Up to and including the line containing "(** [output.hash ||", set down each line of the entries below exactly, starting from the first, and leave out the rest.

Dataset entries:
-----

(** [entrypoints], as the builds get them. *)
Definition stage (tempDirPath : string) (jsFiles : list File) (st : State)
  : list string * State :=
  let entrypoints := map (fun e => default "" (fd_name (fst e))) jsFiles in
  let commonPath := findLastCommonPath entrypoints in
  if requiresTempDir_of jsFiles then stage_all tempDirPath commonPath jsFiles st
  else (entrypoints, st).

(** An output of [Bun.build]. *)
Record BuildOutput := mkOutput {
  out_path : string;
  out_kind : Kind;
  out_loader : string;
  out_hash : option string;
  out_text : string
}.

(** [output.hash || Bun.hash(outputText, 1).toString(16).slice(0, 8)] *)
Definition output_hash (output : BuildOutput) : string :=
  match out_hash output with
  | Some h => if Js.truthy h then h else Bun_hash (out_text output)
  | None => Bun_hash (out_text output)
  end.

(** The path an output is filed under: out of the staging directory, into
    the common path. *)
Definition output_filePath (commonPath tempDirPath : string) (output : BuildOutput)
  : string :=
  let filePath := path_resolve [commonPath +:+ "/" +:+ out_path output] in
  if Js.includes tempDirPath filePath then
    Js.replace tempDirPath commonPath
      (Js.replace ("/private" +:+ tempDirPath) commonPath filePath)
  else filePath.

(** What the loop over the builds carries along: the graph,
    [entrypointToOutput] and the state. *)
Record Folded := mkFolded {
  fo_files : Graph;
  fo_outputs : list (string * string);
  fo_state : State
}.
(* ===== verification/Metrics.v ===== *)
(** * The proposer's metrics ([metrics/metrics.go], [metrics/noop.go])

    The registry's gauges and counters as a record.  A gauge holds a float64;
    the value of the float64 nearest to an integer is computed by [f64]. *)

From S2P Require Import Prelude.

(** [float64(n)]: the nearest value with a 53-bit significand, ties to even. *)
Definition f64 (z : Z) : Z :=
  if z <? 9007199254740992 then z
  else
    let e := Z.log2 z - 52 in
    let q := z / 2 ^ e in
    let r := z mod 2 ^ e in
    let half := 2 ^ (e - 1) in
    let up := (half <? r) || ((r =? half) && Z.odd q) in
    (if up then q + 1 else q) * 2 ^ e.

Record ProposerMetrics := mkProposerMetrics {
  L2UnsafeHeadBlock : Z;
  L2FinalizedBlock : Z;
  LatestContractL2Block : Z;
  HighestProvenContiguousL2Block : Z;
  MinBlockToProveToAgg : Z;
  NumProving : Z;
  NumWitnessgen : Z;
  NumUnrequested : Z;
}.

Record OPSuccinctMetrics := mkMetrics {
  m_info : gmap string Z;
  m_up : Z;
  m_NumProving : Z;
  m_NumWitnessGen : Z;
  m_NumUnrequested : Z;
  m_L2FinalizedBlock : Z;
  m_LatestContractL2Block : Z;
  m_HighestProvenContiguousL2Block : Z;
  m_MinBlockToProveToAgg : Z;
  m_ErrorCount : gmap string Z;
  m_ProveFailures : gmap string Z;
  m_WitnessGenFailures : gmap string Z;
  (* calls of the embedded RefMetrics.RecordL2Ref: label and block number *)
  m_l2refs : list (string * Z);
}.

Definition NewMetrics : OPSuccinctMetrics :=
  mkMetrics ∅ 0 0 0 0 0 0 0 0 ∅ ∅ ∅ [].

(** [CounterVec.WithLabelValues(label).Add(v)] *)
Definition counter_add (label : string) (v : Z) (m : gmap string Z) : gmap string Z :=
  <[label := f64 (default 0 (m !! label) + v)]> m.

Definition RecordInfo (version : string) (m : OPSuccinctMetrics) : OPSuccinctMetrics :=
  let 'mkMetrics i u a b c d e f g ec pf wf l2 := m in
  mkMetrics (<[version := 1]> i) u a b c d e f g ec pf wf l2.

Definition RecordUp (m : OPSuccinctMetrics) : OPSuccinctMetrics :=
  let 'mkMetrics i _ a b c d e f g ec pf wf l2 := m in
  mkMetrics i 1 a b c d e f g ec pf wf l2.

Definition BlockProposed : string := "proposed".

Definition RecordL2BlocksProposed (l2ref : Z) (m : OPSuccinctMetrics) : OPSuccinctMetrics :=
  let 'mkMetrics i u a b c d e f g ec pf wf l2 := m in
  mkMetrics i u a b c d e f g ec pf wf (l2 ++ [(BlockProposed, l2ref)]).

Definition RecordError (errorType : string) (num : Z) (m : OPSuccinctMetrics) : OPSuccinctMetrics :=
  let 'mkMetrics i u a b c d e f g ec pf wf l2 := m in
  mkMetrics i u a b c d e f g (counter_add errorType (f64 num) ec) pf wf l2.

Definition RecordProveFailure (reason : string) (m : OPSuccinctMetrics) : OPSuccinctMetrics :=
  let 'mkMetrics i u a b c d e f g ec pf wf l2 := m in
  mkMetrics i u a b c d e f g ec (counter_add reason 1 pf) wf l2.

Definition RecordWitnessGenFailure (reason : string) (m : OPSuccinctMetrics) : OPSuccinctMetrics :=
  let 'mkMetrics i u a b c d e f g ec pf wf l2 := m in
  mkMetrics i u a b c d e f g ec pf (counter_add reason 1 wf) l2.

Definition RecordProposerStatus (s : ProposerMetrics) (m : OPSuccinctMetrics) : OPSuccinctMetrics :=
  let 'mkMetrics i u _ _ _ _ _ _ _ ec pf wf l2 := m in
  mkMetrics i u (f64 (NumProving s)) (f64 (NumWitnessgen s)) (f64 (NumUnrequested s))
    (f64 (L2FinalizedBlock s)) (f64 (LatestContractL2Block s))
    (f64 (HighestProvenContiguousL2Block s)) (f64 (MinBlockToProveToAgg s)) ec pf wf l2.

(** The metricer the service installs: [NoopMetrics] or a registry. *)
Inductive Metricer :=
| NoopMetrics
| Registry (m : OPSuccinctMetrics).

Definition on_registry (f : OPSuccinctMetrics → OPSuccinctMetrics) (m : Metricer) : Metricer :=
  match m with NoopMetrics => NoopMetrics | Registry r => Registry (f r) end.

Lemma f64_exact z : 0 <= z < 9007199254740992 → f64 z = z.
Proof. intros H. unfold f64. destruct (Z.ltb_spec z 9007199254740992); [done|lia]. Qed.
(* ===== verification/Select.v ===== *)
(** * Selections and groups ([proofrequest_query.go], [ent.go])

    [Select], [GroupBy] and [Aggregate] of a query, the aggregation functions,
    the statement that [sqlScan] builds from them, and the helpers of one
    column.  What a statement means is [Sql.select_rows]; [sql.ScanSlice], which
    reads its rows into a slice, is a parameter. *)

From Stdlib Require Import ZArith Lia.
From S2P Require Import Prelude Sql ProofRequest Metrics Encoding Prog Types Script Mutation Builders.

Local Open Scope string_scope.
Local Open Scope Z_scope.

(** ** The statement of a query *)

Definition sel_AddError (err : error) (s : Selector) : Selector :=
  let 'mkSelect t cs d p o g l f es := s in mkSelect t cs d p o g l f (es ++ [err])%list.
Definition sel_Select (cs : list SelExpr) (s : Selector) : Selector :=
  let 'mkSelect t _ d p o g l f es := s in mkSelect t cs d p o g l f es.
Definition sel_AppendSelect (cs : list SelExpr) (s : Selector) : Selector :=
  let 'mkSelect t cs0 d p o g l f es := s in mkSelect t (cs0 ++ cs)%list d p o g l f es.
Definition sel_GroupBy (cs : list string) (s : Selector) : Selector :=
  let 'mkSelect t cs0 d p o g l f es := s in mkSelect t cs0 d p o (g ++ cs)%list l f es.
(* ===== verification/Schema.v ===== *)
(** * The schema and the code generated from it ([ent/schema/proofrequest.go], [migrate])

    The fields as the schema declares them, and the migration of a database to
    the tables that are generated from it.  The theorem says that the generated
    columns, validators, setters and checks are those of the schema. *)

From Stdlib Require Import ZArith Lia.
From S2P Require Import Prelude Sql ProofRequest Metrics Prog Mutation Builders.

Local Open Scope string_scope.

(** ** The schema *)

(** [field.Enum], [field.Uint64] and so on, and [Optional]. *)
Record FieldDesc := mkField { fd_name : string; fd_kind : FieldKind; fd_optional : bool }.

Definition field_Enum (name : string) (values : list string) : FieldDesc := mkField name (TypeEnum values) false.
Definition field_Uint64 (name : string) : FieldDesc := mkField name TypeUint64 false.
Definition field_String (name : string) : FieldDesc := mkField name TypeString false.
Definition field_Bytes (name : string) : FieldDesc := mkField name TypeBytes false.
Definition Optional (f : FieldDesc) : FieldDesc := mkField (fd_name f) (fd_kind f) true.

Definition Schema_Fields : list FieldDesc :=
  [field_Enum "type" ["SPAN"; "AGG"];
   field_Uint64 "start_block";
   field_Uint64 "end_block";
   field_Enum "status" ["UNREQ"; "WITNESSGEN"; "PROVING"; "FAILED"; "COMPLETE"];
   field_Uint64 "request_added_time";
   Optional (field_String "prover_request_id");
   Optional (field_Uint64 "proof_request_time");
   field_Uint64 "last_updated_time";
   Optional (field_Uint64 "l1_block_number");
   Optional (field_String "l1_block_hash");
   Optional (field_Bytes "proof")].

(** The table's name, and its options. *)
Definition Schema_Annotations : string * string := ("proof_requests", "STRICT").

(** ** The migration *)

(** [migrate.ProofRequestsTable]: its name, columns, primary key and options. *)
Record MigrateTable := mkTable {
  mt_name : string;
  mt_columns : list (string * FieldKind * bool);
  mt_primary : list string;
  mt_options : string;
}.
Definition ProofRequestsTable : MigrateTable :=
  mkTable "proof_requests" ProofRequestsColumns ["id"] "STRICT".
Definition Tables : list MigrateTable := [ProofRequestsTable].

Section migrate.
(** [schema.NewMigrate]: whether it takes the options. *)
Context {MigrateOption : Type} (NewMigrate : list MigrateOption → option error).

(** [Schema.Create] of a client whose driver is [h]. *)
Definition Schema_Create (h : Handle) (opts : list MigrateOption) : prog unit :=
  match NewMigrate opts with
  | Some err => Raise (Wrapf "ent/migrate: %w" [] err)
  | None =>
      r ← db (DbMigrate h);
      match r with Some e => Raise (ESql e) | None => Ret tt end
  end.

End migrate.

(** ** The generated code is that of the schema *)

(** A value of a field's type. *)
Definition of_kind (k : FieldKind) (v : GoValue) : Prop :=
  match k, v with
  | TypeEnum vs, (VType s | VStatus s) => s ∈ vs
  | TypeUint64, VUint64 _ | TypeString, VString _ | TypeBytes, VBytes _ | TypeInt, VInt _ => True
  | _, _ => False
  end.

(** What the schema asks of the fields of a new entity. *)
Definition conforms (m : ProofRequestMutation) : Prop :=
  Forall (λ f, match Field m (fd_name f) with
               | None => fd_optional f = true
               | Some v => of_kind (fd_kind f) v
               end) Schema_Fields.

Lemma TypeValidator_values s : TypeValidator s = None ↔ s ∈ ["SPAN"; "AGG"].
Proof.
  unfold TypeValidator. repeat case_bool_decide; cbn; rewrite !elem_of_cons, elem_of_nil;
    split; intros; subst; (done || tauto).
Qed.

Lemma StatusValidator_values s :
  StatusValidator s = None ↔ s ∈ ["UNREQ"; "WITNESSGEN"; "PROVING"; "FAILED"; "COMPLETE"].
Proof.
  unfold StatusValidator. repeat case_bool_decide; cbn; rewrite !elem_of_cons, elem_of_nil;
    split; intros; subst; (done || tauto).
Qed.

Lemma first_error_nil l : first_error l = None ↔ Forall (λ e, e = None) l.
Proof.
  unfold first_error. induction l as [|[e|] l IH]; cbn.
  - done.
  - split; [done|]. by intros [? _]%Forall_cons.
  - rewrite Forall_cons. rewrite IH. tauto.
Qed.

Lemma require_iff {A} f (o : option A) : require f o = None ↔ is_Some o.
Proof. destruct o; cbn; split; [by eexists|done|done|by intros []]. Qed.
Lemma validate_iff {A} f (v : A → option error) (o : option A) :
  validate f v o = None ↔ match o with Some x => v x = None | None => True end.
Proof. destruct o as [x|]; [|done]. cbn. by destruct (v x). Qed.

(** A create checks what the schema asks for. *)
Lemma check_conforms m : prc_check m = None ↔ conforms m.
Proof.
  unfold prc_check. rewrite first_error_nil. unfold conforms, Schema_Fields.
  rewrite !Forall_cons, !Forall_nil, !require_iff, !validate_iff.
  unfold GetType, Mut_StartBlock, Mut_EndBlock, Mut_Status, Mut_RequestAddedTime, Mut_LastUpdatedTime.
  change (Field m (fd_name (field_Enum "type" ["SPAN"; "AGG"]))) with (VType <$> m_type m).
  change (Field m (fd_name (field_Uint64 "start_block"))) with (VUint64 <$> m_start_block m).
  change (Field m (fd_name (field_Uint64 "end_block"))) with (VUint64 <$> m_end_block m).
  change (Field m (fd_name (field_Enum "status" _))) with (VStatus <$> m_status m).
  change (Field m (fd_name (field_Uint64 "request_added_time"))) with (VUint64 <$> m_request_added_time m).
  change (Field m (fd_name (Optional (field_String "prover_request_id")))) with (VString <$> m_prover_request_id m).
  change (Field m (fd_name (Optional (field_Uint64 "proof_request_time")))) with (VUint64 <$> m_proof_request_time m).
  change (Field m (fd_name (field_Uint64 "last_updated_time"))) with (VUint64 <$> m_last_updated_time m).
  change (Field m (fd_name (Optional (field_Uint64 "l1_block_number")))) with (VUint64 <$> m_l1_block_number m).
  change (Field m (fd_name (Optional (field_String "l1_block_hash")))) with (VString <$> m_l1_block_hash m).
  change (Field m (fd_name (Optional (field_Bytes "proof")))) with (VBytes <$> m_proof m).
  split.
  - intros ([ty Hty] & Ht & [s Hs] & [e He] & [st Hst] & Hv & [ra Hra] & [lu Hlu] & _).
    rewrite Hty in Ht. rewrite Hst in Hv. rewrite Hty, Hs, He, Hst, Hra, Hlu.
    apply TypeValidator_values in Ht. apply StatusValidator_values in Hv.
    split_and!; try done; match goal with |- context [_ <$> ?o] => by destruct o end.
  - intros (Hty & Hs & He & Hst & Hra & _ & _ & Hlu & _).
    destruct (m_type m), (m_start_block m), (m_end_block m), (m_status m), (m_request_added_time m), (m_last_updated_time m); try done.
    cbn in Hty, Hst. apply TypeValidator_values in Hty. apply StatusValidator_values in Hst.
    split_and!; by eexists || done.
Qed.

(** Whether a column of the table takes no value. *)
Definition takes_null (c : string) : bool :=
  bool_decide (is_Some (set_col c None (mkRow 0 "" 0 0 "" 0 None None 0 None None None))).

(** C24: the code generated from the schema is that of its fields: the columns, in
    their order, behind the id; the columns of the migration, with their types
    and those that take no value, as the table has them; the values of the
    enums; and a create refuses exactly the entities that lack a field which is
    not optional or have a value that is none of its enum. *)
Theorem generated_from_schema :
  ProofRequestsColumns = ("id", TypeInt, false) :: ((λ f, (fd_name f, fd_kind f, fd_optional f)) <$> Schema_Fields) ∧
  Columns = "id" :: (fd_name <$> Schema_Fields) ∧
  Tables = [mkTable (fst Schema_Annotations) ProofRequestsColumns ["id"] (snd Schema_Annotations)] ∧
  Table = fst Schema_Annotations ∧
  (λ f, takes_null (fd_name f)) <$> Schema_Fields = fd_optional <$> Schema_Fields ∧
  (∀ s, TypeValidator s = None ↔ s ∈ ["SPAN"; "AGG"]) ∧
  (∀ s, StatusValidator s = None ↔ s ∈ ["UNREQ"; "WITNESSGEN"; "PROVING"; "FAILED"; "COMPLETE"]) ∧
  ∀ m, prc_check m = None ↔ conforms m.
Proof.
  repeat (split; [vm_compute; reflexivity|]).
  split; [apply TypeValidator_values|]. split; [apply StatusValidator_values|]. apply check_conforms.
Qed.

-----

# Exercise answer:
(** [entrypoints], as the builds get them. *)
Definition stage (tempDirPath : string) (jsFiles : list File) (st : State)
  : list string * State :=
  let entrypoints := map (fun e => default "" (fd_name (fst e))) jsFiles in
  let commonPath := findLastCommonPath entrypoints in
  if requiresTempDir_of jsFiles then stage_all tempDirPath commonPath jsFiles st
  else (entrypoints, st).

(** An output of [Bun.build]. *)
Record BuildOutput := mkOutput {
  out_path : string;
  out_kind : Kind;
  out_loader : string;
  out_hash : option string;
  out_text : string
}.

(** [output.hash || Bun.hash(outputText, 1).toString(16).slice(0, 8)] *)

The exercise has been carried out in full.